**PROBLEM REQUIREMENTS**
Copy every line of the records that includes the word "true".

**ENTRIES PROVIDED**
☆ ☆ ☆ ☆ ☆
Lemma resume_workflow_spec context c original :
  as_object (wc_arguments c) = Some original →
  spec safe (waiting c) (resume_workflow context c original) (λ _, safe).
Proof.
  intros Horiginal. eapply (spec_given _ (ours c)); [by intros w (_ & Hc & _)|]. intros [_ Hplanned].
  destruct Hplanned as (object & commands & Hobject & HD & HP & Hcommands & HT).
  rewrite Horiginal in Hobject. injection Hobject as <-.
  unfold resume_workflow. rewrite HP.
  eapply spec_bind_ok; [apply (spec_unlogged _ _ (waiting c)); [apply project_context_quiet|by eauto..]|].
  intros project. cbv beta.
  apply spec_bind_ok with (Q := λ _, waiting c); [by apply spec_answer; [|eauto]|]. intros selected_path.
  apply spec_bind_ok with (Q := λ d w, waiting c w ∧ d = D).
  { rewrite HD. by apply spec_ret. }
  intros directories. eapply (spec_given _ (directories = D)); [by intros w []|]. intros ->.
  apply spec_bind_ok with (Q := λ l w, waiting c w ∧ l = commands).
  { rewrite Hcommands. apply spec_ret. by intros w []. }
  intros l. eapply (spec_given _ (l = commands)); [by intros w []|]. intros ->.
  case_match; [apply spec_fail; intros w []; by eauto|].
  eapply spec_weaken with (P := waiting c); [|by intros w []|by intros ? ? Hw; exact Hw].
  eapply spec_bind_ok; [apply (spec_unlogged _ _ (waiting c)); [apply workspace_context_quiet|by eauto..]|].
  intros workspace. cbv beta.
  eapply spec_bind_ok; [apply (git_status_spec _ _ _ (waiting c)); by eauto|]. intros git_before. cbv beta.
  eapply spec_bind_ok; [apply settle_running_spec|]. intros [answer|c']; [by apply spec_ret|].
  assert (Hrun : running (resumption c')) by (right; eauto).
  eapply spec_bind_ok; [by apply run_directories_spec|]. intros [o results]. cbn [fst].
  intros w (c1 & -> & Hc1 & Hindex & Hpatch & Hcommand). revert w Hc1.
  eapply spec_bind_ok; [rewrite <- Hpatch; by apply run_patch_spec|].
  intros o w (c2 & -> & Hc2 & Hready & Hcommand2). revert w Hc2.
  eapply spec_bind_ok; [apply run_commands_spec|].
  - done.
  - by rewrite fmap_drop, HT.
  - congruence.
  - done.
  - intros [failed|checkpoint command_results|checkpoint command_results]; [by apply spec_ret; intros w []| |].
    + apply spec_ret. by intros w [_ Hw].
    + eapply spec_weaken with (P := safe); [|intros w (c3 & _ & Hc3 & _); by eauto|by intros ? ? Hw; exact Hw].
      eapply spec_bind_ok; [apply (git_status_spec _ _ _ safe); by eauto|]. intros git_after. cbv beta.
      eapply spec_bind_ok; [apply clear_spec|]. intros []. by apply spec_ret.
Qed.
(** A completed coding task answers and changes nothing. *)
Lemma resume_completed_spec c request_id :
  wc_completed c = true → spec safe safe (resume_coding_task c request_id) (λ _, safe).
Proof.
  intros Hdone. unfold resume_coding_task. rewrite Hdone. case_match; [by apply spec_fail|by apply spec_ret].
Qed.
(** A checkpoint that is read either is at its end, or is ours and certain or not. *)
Lemma known_cases c w :
  known workflow_protocol c w → wc_completed c = true ∨ wc_completed c = false ∧ ours c ∧ (uncertain c = true ∨ waiting c w).
Proof.
  intros [Hsafe [Hdone|[Hours [Hu|Hexact]]]]; destruct (wc_completed c) eqn:Hdone'; auto; right; auto.
  split_and!; try done. right. by split_and!.
Qed.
☆ ☆ ☆ ☆ ☆
**ANSWER SPACE**
  wc_completed c = true → spec safe safe (resume_coding_task c request_id) (λ _, safe).
  known workflow_protocol c w → wc_completed c = true ∨ wc_completed c = false ∧ ours c ∧ (uncertain c = true ∨ waiting c w).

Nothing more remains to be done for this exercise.